Parole importanti per noi, oggi! Potremmo pensare a delle favole ascoltando quanto ci viene detto dal profeta Daniele, nella prima lettura, una lettura che ci descrive visioni con troni, vegliardi, vesti candide, capelli come lana, vampe di fuoco, fiamme di fuoco, migliaia di miriadi di creature…potremmo pensare a delle fantasticherie ascoltando l’evangelista Matteo che ci narra l’episodio della Trasfigurazione di Gesù: «…il suo volto brillò come il sole e le sue vesti divennero candide come la luce. Ed ecco apparvero loro Mosè ed Elia che conversavano con lui».
Non si tratta di favole, di storie, di miti, di curiosità ma della grazia di vedere e contemplare la bellezza di quel Signore che desideriamo amare con tutto il cuore, con tutta l’anima, con tutte le forze.
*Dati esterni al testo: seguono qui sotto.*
Definition ServeHTTP (env : HandlerEnv) (request : Request) (s : BrokerState) : BrokerState * Response * option RunningCorrelation :=
  if bool_decide (Request_Path request = HealthPath) then (s, health env request s, None)
  else if negb (bool_decide (Request_Path request = ClaimPath)) then (s, Status 404, None)
  else if negb (bool_decide (Method request = "POST")) then (s, Status 405, None)
  else match Body request with
       | Err _ => (s, Status 400, None)
       | Ok r =>
           if TrailingData request then (s, Status 400, None)
           else match present_claim env r s with
                | inr status => (s, Status status, None)
                | inl (token, claim) =>
                    if negb (warm_authorized env r claim) then (s, Status 403, None)
                    else
                      let '(s, retry_later) := correlate env r claim s in
                      let '(s, response) := deliver env r token claim s in (s, response, retry_later)
                end
       end.

(** The background retries, one attempt per tick until the window ends. *)
Fixpoint retryQueueCorrelation (ticks : list CorrelatorEnv) (c : RunningCorrelation) (queue : QueueFile) : QueueFile * option (result CorrelationResult) :=
  match ticks with
  | [] => (queue, None)
  | q :: rest =>
      let '(queue, r) := BindRunning 1 (bind_waits q) (bind_env q) (bind_between q) c queue in
      match r with
      | Err e => if is_not_ready e then retryQueueCorrelation rest c queue else (queue, Some r)
      | Ok _ => (queue, Some r)
      end
  end.
End handler.

(** ** Reclaiming slots (reclaim.go) *)

Definition DefaultReclaimGrace : Duration := 5 * Minute.
Definition DefaultReclaimInterval : Duration := Minute.
Definition reclaim_grace (grace : Duration) : Duration := if 0 <? grace then grace else DefaultReclaimGrace.
Definition reclaim_interval (interval : Duration) : Duration := if 0 <? interval then interval else DefaultReclaimInterval.

(** The runners that a lease or a claim of the provider covers. *)
Definition covered_runners (j : Journal) : gset string :=
  dom (Leases j) ∪ list_to_set (List.filter (λ n, negb (bool_decide (n = "")))
    (concat ((λ kc, [Claim_JobName kc.2; ProviderJournal.Claim_InstanceName kc.2]) <$> map_to_list (Claims j)))).

Definition Reclaimer_Once (configured : bool) (providerJournal : result Journal) (grace : Duration) (env : QueueEnv) (file : QueueFile)
    : QueueFile * result (list string) :=
  if negb configured then (file, Ok [])
  else match wrap_err "read provider journal: %w" providerJournal with
       | Err e => (file, Err e)
       | Ok j => ReleaseUncoveredRunning env (covered_runners j) (reclaim_grace grace) file
       end.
«Gesù prese con sé Pietro, Giacomo e Giovanni suo fratello e li condusse in disparte, su un alto monte». Gesù si lascia accompagnare da chi non è perfetto, dall’uomo, da ciascuno di noi. Il nostro peccato, il nostro limite, non frenano la partecipazione alla sua amicizia. Egli vuole portarci fuori dalla visione angusta e piccola con cui siamo abituati a vedere le cose per mostrarsi in tutto ciò che è. Che cosa mostra? Una grande luce, la pienezza di Dio che gli straripa fuori, una bellezza che lo inonda totalmente. Sul monte i tre discepoli sono chiamati a guardare Gesù dal punto di vista divino, a guardarlo, cioè, attraverso lo sguardo del Padre, di quel Padre che vede nel segreto, che va oltre le apparenze, che dichiara il suo infinito amore per il Figlio, invocando l’ascolto della sua Parola.
Ed è una bellezza tale da contagiare il nostro sguardo. Pietro vorrebbe fermare questo istante, trattenerne la bellezza superiore: «Signore, è bello per noi essere qui». Ma non può impadronirsi del dono ricevuto: esso è in vista di un cammino e di un servizio che, a partire da questo momento, dovranno essere più consapevoli.
Quale allora la consegna? L’invito all’ascolto.
La fede cristiana non è una religione della visione ma dell’ascolto: si sale sul monte per vedere e per essere rimandati, poi, all’ascolto. E’ l’invito a prendere sul serio il dono della salvezza e vivere con consapevolezza la nostra sequela.
Quel corpo che si trasfigura davanti agli occhi attoniti dei discepoli, è il corpo di Cristo, nostro fratello, ma è anche il nostro corpo, chiamato alla gloria; quella luce che lo inonda è e sarà anche la nostra parte di eredità e di splendore. Ora, però, ci aspetta la storia, la nostra storia in compagnia di Gesù: si scende a valle, certi del dono della sua Parola che non ci lascia, che fa esistere, guarisce, cambia il cuore, fa fiorire la vita, dona bellezza, è luce nella notte.